Entries shown:
(** * Range vs. Range: the betting state machine of [rvr.core.api]

    A shallow embedding of the game-state half of [src/rvr/core/api.py]:
    [apply_action_result], [_deal_to_board], [_finish_betting_round],
    [_perform_action], [perform_action], the hand-history recorder, the
    history views and the timeout policy.

    Python objects mutated in place become records threaded through the
    functions; a seat ([rgp]) is always an element of [game.rgps], so it is
    named by its position in that list and every mutation of the seat is a
    list update, which keeps the aliasing between [rgp] and [game.rgps].
    A raised exception is the [Raised] outcome. *)

From Stdlib Require Import ZArith List Bool Lia Sorted.
From Stdlib Require Import DecimalString DecimalZ DecimalPos.
From stdpp Require Import base option list gmap strings.
Import ListNotations.
Local Open Scope Z_scope.

(** ** Cards, ranges *)

Inductive Suit := Spades | Hearts | Diamonds | Clubs.

Record Card := mkCard { rank : nat; suit : Suit }.

#[global] Instance Suit_eq_dec : EqDecision Suit.
Proof. solve_decision. Defined.

#[global] Instance Card_eq_dec : EqDecision Card.
Proof. solve_decision. Defined.

(** [card in cards] of Python. *)
Definition card_in (c : Card) (cards : list Card) : bool :=
  bool_decide (c ∈ cards).

(** Modelled from the spec: the hand range type lives in
    [rvr.poker.handrange], which is not under src/.  Section 3: a range is
    a weighted set of (higher_card, lower_card) combinations. *)
Record Combo := mkCombo { higher_card : Card; lower_card : Card; weight : Z }.

Definition Range := list Combo.

(** The constant [NOTHING]: the empty range. *)
Definition NOTHING : Range := [].

Definition combo_uses (board : list Card) (c : Combo) : bool :=
  card_in (higher_card c) board || card_in (lower_card c) board.

(** Modelled from the spec: [remove_board_from_range] is in
    [rvr.poker.handrange].  Section 4.4: every seat's range has
    board-conflicting combos stripped. *)
Definition remove_board_from_range (r : Range) (board : list Card) : Range :=
  List.filter (fun c => negb (combo_uses board c)) r.

(** Modelled from the spec: [concatenate] is in [rvr.infrastructure.util];
    it flattens the per-seat lists of dealt cards. *)
Definition concatenate {A} (ls : list (list A)) : list A := List.concat ls.

(** Modelled from the spec: [deal_cards] is in [rvr.poker.cards].  Section 6:
    a deterministic-but-unpredictable card dealer excluding a given card
    set.  The unpredictable part is the order [deck] in which the dealer
    proposes cards; the dealer hands out the first [number] proposals that
    are not excluded. *)
Definition deal_cards (deck excluded : list Card) (number : nat) : list Card :=
  take number (List.filter (fun c => negb (card_in c excluded)) deck).

(** ** Streets *)

Inductive Round := PREFLOP | FLOP | TURN | RIVER.

#[global] Instance Round_eq_dec : EqDecision Round.
Proof. solve_decision. Defined.

(** Modelled from the spec: the table [NEXT_ROUND] is in [rvr.poker.action].
    Section 3 orders the streets preflop, flop, turn, river; the river has
    no entry, which is a [KeyError] in Python. *)
Definition NEXT_ROUND (r : Round) : option Round :=
  match r with
  | PREFLOP => Some FLOP
  | FLOP => Some TURN
  | TURN => Some RIVER
  | RIVER => None
  end.

(** ** Action results and range actions *)

(** Section 3: ActionResult is one of fold, passive (call_cost), aggressive
    (raise_total, is_raise), terminate. *)
Inductive ActionResult :=
| Fold
| Passive (call_cost : Z)
| Aggressive (raise_total : Z) (is_raise : bool)
| Terminate.

Definition is_terminate (a : ActionResult) : bool :=
  match a with Terminate => true | _ => false end.

(** [dtos.ActionDetails]: the three sub-ranges and the raise total. *)
Record ActionDetails := mkActionDetails {
  fold_range : Range;
  passive_range : Range;
  aggressive_range : Range;
  raise_total : Z
}.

What is needed:
Within the listing above, extract exactly the lines from the line with "Import ListNotations." to the line with "Record Combo := mkCombo", the two named lines included, and no others.

Final answer:
Import ListNotations.
Local Open Scope Z_scope.

(** ** Cards, ranges *)

Inductive Suit := Spades | Hearts | Diamonds | Clubs.

Record Card := mkCard { rank : nat; suit : Suit }.

#[global] Instance Suit_eq_dec : EqDecision Suit.
Proof. solve_decision. Defined.

#[global] Instance Card_eq_dec : EqDecision Card.
Proof. solve_decision. Defined.

(** [card in cards] of Python. *)
Definition card_in (c : Card) (cards : list Card) : bool :=
  bool_decide (c ∈ cards).

(** Modelled from the spec: the hand range type lives in
    [rvr.poker.handrange], which is not under src/.  Section 3: a range is
    a weighted set of (higher_card, lower_card) combinations. *)
Record Combo := mkCombo { higher_card : Card; lower_card : Card; weight : Z }.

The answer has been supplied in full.